▶ [SOURCE MATERIAL]:

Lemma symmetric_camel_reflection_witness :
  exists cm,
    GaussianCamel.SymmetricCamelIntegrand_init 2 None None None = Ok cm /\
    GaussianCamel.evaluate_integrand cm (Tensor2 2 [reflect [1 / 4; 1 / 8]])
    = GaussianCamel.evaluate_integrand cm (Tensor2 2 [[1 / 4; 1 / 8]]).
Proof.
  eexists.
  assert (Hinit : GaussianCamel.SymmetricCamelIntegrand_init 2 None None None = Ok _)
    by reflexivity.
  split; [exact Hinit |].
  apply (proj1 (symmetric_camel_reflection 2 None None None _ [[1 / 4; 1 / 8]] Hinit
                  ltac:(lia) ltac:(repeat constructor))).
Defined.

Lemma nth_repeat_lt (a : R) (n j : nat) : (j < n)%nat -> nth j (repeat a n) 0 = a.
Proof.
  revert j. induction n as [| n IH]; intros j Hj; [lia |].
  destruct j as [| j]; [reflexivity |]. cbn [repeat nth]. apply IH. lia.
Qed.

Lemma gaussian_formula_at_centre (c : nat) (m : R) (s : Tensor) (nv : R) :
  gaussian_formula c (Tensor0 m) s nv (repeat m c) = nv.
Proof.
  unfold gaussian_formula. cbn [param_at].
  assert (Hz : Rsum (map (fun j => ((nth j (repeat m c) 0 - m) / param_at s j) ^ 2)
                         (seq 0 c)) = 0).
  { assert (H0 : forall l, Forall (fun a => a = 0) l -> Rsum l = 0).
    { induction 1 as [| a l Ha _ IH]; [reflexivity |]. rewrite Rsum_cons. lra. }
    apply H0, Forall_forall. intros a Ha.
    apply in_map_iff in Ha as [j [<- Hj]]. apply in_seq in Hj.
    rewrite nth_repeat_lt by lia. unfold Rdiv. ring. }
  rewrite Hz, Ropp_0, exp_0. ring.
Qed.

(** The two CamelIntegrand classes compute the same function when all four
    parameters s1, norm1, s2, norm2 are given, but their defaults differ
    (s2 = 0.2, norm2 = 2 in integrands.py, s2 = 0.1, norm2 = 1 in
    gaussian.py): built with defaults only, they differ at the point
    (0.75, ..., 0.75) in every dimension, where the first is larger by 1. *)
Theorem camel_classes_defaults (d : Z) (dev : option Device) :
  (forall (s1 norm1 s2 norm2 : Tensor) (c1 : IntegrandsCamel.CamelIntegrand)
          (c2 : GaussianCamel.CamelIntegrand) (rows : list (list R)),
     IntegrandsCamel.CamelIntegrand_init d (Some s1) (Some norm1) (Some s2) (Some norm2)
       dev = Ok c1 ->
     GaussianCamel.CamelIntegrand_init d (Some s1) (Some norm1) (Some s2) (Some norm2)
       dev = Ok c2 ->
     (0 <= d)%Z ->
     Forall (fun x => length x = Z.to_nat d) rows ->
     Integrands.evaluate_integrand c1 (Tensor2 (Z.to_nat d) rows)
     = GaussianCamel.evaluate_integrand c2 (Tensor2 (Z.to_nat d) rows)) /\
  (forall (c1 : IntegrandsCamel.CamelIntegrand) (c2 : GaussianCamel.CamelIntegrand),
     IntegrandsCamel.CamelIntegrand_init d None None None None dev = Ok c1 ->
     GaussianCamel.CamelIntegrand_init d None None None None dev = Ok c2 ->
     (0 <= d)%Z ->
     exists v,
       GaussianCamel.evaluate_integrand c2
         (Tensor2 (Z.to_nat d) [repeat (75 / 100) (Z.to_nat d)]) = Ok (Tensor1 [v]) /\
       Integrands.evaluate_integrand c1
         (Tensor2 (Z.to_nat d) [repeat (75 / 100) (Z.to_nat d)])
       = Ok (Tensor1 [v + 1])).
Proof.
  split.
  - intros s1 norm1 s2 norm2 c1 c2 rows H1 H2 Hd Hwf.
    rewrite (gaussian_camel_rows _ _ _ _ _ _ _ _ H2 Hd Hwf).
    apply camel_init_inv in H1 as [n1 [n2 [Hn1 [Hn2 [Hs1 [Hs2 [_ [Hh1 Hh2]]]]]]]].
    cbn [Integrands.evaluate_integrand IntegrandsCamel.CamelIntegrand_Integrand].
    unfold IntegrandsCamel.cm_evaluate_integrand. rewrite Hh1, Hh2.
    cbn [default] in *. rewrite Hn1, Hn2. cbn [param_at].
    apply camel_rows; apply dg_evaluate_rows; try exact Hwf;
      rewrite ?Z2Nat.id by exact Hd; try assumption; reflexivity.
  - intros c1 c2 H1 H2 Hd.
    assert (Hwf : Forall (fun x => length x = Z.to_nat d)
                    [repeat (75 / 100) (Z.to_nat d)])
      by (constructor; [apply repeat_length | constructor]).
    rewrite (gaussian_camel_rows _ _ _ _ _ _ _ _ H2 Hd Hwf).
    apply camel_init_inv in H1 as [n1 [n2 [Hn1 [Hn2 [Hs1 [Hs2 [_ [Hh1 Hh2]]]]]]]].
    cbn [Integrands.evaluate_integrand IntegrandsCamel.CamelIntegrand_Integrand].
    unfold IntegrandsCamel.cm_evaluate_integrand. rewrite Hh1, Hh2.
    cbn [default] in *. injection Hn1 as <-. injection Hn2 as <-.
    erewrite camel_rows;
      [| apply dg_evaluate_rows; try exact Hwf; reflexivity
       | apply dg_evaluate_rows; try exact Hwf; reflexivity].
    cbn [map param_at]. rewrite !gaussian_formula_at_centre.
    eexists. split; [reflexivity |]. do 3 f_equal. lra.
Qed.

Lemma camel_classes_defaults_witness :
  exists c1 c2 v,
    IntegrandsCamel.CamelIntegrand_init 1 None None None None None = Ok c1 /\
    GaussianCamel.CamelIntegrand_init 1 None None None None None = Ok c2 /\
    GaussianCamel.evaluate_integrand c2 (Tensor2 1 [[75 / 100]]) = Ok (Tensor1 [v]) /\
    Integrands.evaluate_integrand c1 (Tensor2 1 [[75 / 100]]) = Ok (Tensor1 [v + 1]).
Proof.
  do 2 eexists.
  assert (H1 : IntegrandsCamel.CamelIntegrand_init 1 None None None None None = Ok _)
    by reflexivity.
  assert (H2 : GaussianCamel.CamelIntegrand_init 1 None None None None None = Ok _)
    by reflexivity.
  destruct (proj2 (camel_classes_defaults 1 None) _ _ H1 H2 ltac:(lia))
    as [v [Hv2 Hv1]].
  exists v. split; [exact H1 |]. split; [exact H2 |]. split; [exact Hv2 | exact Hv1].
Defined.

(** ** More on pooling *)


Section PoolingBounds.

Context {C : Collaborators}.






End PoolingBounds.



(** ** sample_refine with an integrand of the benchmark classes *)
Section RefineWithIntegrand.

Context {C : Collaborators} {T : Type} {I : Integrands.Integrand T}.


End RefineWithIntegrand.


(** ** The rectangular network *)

▶ [TASK DESCRIPTION]:
From the material above, count the lines that include "unfold" and give only the total.

▶ [ANSWER TO THIS EXERCISE]:
4